# [Your goal]
The answer is to be an exact copy of the lines below running from the line with "Fixpoint index_from (id" down to the line with "(priorSummary : option", both ends included, and nothing more.

Dataset entries:
_ _ _ _ _
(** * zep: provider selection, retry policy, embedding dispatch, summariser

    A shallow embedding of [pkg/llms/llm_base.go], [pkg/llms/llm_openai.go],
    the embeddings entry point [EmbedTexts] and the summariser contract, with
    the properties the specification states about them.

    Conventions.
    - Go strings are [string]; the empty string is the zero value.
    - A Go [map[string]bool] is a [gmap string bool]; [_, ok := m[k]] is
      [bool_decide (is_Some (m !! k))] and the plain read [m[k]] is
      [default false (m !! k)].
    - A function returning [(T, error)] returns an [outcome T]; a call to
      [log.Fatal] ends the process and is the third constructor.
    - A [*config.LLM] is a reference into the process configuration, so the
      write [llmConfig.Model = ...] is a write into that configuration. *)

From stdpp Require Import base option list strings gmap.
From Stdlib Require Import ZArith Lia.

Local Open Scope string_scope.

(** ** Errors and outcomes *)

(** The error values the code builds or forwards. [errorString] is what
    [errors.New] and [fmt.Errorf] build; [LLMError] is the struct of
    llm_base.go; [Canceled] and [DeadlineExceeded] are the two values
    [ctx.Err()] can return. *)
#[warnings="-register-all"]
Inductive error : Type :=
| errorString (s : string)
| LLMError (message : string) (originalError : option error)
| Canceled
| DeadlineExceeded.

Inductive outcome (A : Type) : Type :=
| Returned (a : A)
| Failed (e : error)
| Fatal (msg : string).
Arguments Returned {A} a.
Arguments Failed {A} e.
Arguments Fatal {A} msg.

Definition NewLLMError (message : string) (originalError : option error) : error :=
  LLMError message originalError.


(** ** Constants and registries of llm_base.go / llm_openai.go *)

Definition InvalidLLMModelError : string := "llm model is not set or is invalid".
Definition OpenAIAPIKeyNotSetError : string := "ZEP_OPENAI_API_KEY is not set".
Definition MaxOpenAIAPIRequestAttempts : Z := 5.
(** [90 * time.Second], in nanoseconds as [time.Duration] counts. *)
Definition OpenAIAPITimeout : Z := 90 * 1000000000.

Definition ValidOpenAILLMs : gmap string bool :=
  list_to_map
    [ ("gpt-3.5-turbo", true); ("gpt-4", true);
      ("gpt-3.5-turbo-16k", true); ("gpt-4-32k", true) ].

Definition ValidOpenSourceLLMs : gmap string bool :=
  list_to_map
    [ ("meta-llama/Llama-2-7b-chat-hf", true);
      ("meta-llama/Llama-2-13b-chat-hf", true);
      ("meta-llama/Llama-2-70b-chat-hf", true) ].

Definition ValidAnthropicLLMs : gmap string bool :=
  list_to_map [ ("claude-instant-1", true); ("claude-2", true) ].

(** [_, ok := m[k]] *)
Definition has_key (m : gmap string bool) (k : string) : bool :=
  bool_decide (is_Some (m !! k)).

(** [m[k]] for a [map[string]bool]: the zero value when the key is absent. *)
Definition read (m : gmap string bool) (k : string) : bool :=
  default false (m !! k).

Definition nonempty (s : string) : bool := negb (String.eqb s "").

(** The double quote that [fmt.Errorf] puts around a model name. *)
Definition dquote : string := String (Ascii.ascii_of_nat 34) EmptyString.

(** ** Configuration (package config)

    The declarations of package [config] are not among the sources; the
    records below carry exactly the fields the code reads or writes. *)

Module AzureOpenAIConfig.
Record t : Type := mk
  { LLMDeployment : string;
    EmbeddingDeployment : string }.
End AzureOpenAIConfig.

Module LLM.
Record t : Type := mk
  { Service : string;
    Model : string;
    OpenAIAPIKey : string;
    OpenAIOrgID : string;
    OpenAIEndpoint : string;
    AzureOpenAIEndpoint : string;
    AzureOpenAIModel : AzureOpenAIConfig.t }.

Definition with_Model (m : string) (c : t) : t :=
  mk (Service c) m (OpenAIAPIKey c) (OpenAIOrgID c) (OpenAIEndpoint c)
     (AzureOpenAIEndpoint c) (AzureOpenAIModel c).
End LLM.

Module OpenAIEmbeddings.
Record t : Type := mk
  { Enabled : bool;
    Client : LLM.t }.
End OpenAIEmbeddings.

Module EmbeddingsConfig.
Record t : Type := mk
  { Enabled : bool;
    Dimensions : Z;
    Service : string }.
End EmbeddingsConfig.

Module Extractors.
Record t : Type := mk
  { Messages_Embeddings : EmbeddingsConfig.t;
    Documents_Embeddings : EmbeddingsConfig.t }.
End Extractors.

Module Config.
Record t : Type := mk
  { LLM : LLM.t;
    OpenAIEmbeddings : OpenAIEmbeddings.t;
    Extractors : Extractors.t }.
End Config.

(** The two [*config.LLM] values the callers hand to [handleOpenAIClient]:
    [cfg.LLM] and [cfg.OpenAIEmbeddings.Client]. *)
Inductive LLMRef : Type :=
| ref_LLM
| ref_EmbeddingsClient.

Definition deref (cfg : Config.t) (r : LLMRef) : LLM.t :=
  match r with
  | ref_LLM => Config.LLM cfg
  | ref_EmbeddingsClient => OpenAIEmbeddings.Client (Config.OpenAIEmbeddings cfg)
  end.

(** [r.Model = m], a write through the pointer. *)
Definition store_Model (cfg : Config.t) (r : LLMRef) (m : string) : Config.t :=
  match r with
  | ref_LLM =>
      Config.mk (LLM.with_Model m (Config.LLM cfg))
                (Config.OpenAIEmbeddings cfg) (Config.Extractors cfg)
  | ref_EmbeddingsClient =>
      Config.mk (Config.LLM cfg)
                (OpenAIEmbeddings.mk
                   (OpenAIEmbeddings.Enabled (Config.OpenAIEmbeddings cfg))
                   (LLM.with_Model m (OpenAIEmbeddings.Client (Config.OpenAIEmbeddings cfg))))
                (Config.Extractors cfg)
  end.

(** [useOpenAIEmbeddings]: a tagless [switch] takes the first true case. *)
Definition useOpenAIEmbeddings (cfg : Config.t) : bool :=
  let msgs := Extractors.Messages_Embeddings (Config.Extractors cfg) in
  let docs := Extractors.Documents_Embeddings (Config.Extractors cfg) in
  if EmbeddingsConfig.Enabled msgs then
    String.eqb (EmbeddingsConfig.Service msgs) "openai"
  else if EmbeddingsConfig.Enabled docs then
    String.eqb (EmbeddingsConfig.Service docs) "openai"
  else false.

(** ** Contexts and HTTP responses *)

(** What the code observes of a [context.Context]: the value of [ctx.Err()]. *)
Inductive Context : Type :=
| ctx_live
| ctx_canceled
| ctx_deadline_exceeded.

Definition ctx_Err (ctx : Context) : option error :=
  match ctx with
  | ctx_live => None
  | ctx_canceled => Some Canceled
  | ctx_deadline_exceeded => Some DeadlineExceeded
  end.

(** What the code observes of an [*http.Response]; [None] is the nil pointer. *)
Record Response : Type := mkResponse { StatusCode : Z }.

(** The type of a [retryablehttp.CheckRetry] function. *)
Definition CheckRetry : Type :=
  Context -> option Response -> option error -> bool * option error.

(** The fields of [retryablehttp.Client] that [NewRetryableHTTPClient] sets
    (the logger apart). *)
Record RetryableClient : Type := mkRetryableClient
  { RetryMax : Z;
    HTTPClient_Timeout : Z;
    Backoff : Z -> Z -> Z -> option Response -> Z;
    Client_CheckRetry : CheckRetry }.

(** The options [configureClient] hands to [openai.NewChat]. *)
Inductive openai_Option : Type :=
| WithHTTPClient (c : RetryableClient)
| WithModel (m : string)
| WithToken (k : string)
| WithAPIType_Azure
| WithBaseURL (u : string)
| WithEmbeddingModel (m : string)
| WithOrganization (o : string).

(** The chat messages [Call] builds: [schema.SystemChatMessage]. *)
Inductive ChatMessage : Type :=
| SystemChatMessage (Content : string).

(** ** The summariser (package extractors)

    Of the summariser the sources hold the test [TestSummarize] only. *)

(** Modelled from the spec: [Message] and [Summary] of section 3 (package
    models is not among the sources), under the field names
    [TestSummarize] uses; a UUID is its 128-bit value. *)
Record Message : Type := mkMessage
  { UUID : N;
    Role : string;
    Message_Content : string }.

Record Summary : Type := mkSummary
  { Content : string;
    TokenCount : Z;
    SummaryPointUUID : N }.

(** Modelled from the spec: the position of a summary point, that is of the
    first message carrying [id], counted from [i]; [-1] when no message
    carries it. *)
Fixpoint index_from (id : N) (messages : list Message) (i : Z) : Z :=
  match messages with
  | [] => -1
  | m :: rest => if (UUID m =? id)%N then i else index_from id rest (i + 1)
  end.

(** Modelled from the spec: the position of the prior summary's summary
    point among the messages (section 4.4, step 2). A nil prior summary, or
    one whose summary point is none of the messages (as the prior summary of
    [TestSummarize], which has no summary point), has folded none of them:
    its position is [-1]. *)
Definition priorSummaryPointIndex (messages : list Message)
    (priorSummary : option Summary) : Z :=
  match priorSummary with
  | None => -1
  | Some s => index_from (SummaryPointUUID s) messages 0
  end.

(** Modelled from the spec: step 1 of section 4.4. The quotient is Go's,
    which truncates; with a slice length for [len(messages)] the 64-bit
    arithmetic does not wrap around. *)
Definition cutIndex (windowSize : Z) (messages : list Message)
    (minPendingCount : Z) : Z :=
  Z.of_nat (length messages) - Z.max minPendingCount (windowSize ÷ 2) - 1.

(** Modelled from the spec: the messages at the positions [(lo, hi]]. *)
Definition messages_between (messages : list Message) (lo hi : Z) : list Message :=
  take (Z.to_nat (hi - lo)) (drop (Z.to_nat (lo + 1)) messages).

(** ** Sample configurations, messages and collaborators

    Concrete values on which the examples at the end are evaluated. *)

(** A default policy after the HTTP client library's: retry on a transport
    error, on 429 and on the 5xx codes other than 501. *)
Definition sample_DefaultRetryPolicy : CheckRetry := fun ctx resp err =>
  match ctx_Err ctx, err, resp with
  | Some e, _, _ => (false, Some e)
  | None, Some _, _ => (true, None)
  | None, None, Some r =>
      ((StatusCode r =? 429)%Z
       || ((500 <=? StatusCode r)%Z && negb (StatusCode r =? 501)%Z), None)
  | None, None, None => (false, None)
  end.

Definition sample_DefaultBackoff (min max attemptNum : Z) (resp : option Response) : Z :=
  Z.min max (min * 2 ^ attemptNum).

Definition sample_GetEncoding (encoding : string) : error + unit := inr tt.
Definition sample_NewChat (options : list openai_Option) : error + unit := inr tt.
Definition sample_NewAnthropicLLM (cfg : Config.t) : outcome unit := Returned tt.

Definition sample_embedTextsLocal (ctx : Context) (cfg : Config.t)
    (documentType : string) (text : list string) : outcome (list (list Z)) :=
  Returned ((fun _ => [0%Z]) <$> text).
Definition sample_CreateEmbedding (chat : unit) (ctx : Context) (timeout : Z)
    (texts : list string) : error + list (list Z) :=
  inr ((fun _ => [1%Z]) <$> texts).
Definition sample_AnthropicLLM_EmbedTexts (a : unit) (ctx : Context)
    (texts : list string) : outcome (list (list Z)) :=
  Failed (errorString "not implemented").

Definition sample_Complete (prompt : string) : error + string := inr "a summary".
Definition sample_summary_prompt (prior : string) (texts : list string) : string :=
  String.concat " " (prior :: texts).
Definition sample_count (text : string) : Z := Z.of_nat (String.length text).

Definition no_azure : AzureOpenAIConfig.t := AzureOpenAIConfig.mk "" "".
_ _ _ _ _
# [The completed task]
Fixpoint index_from (id : N) (messages : list Message) (i : Z) : Z :=
  match messages with
  | [] => -1
  | m :: rest => if (UUID m =? id)%N then i else index_from id rest (i + 1)
  end.

(** Modelled from the spec: the position of the prior summary's summary
    point among the messages (section 4.4, step 2). A nil prior summary, or
    one whose summary point is none of the messages (as the prior summary of
    [TestSummarize], which has no summary point), has folded none of them:
    its position is [-1]. *)
Definition priorSummaryPointIndex (messages : list Message)
    (priorSummary : option Summary) : Z :=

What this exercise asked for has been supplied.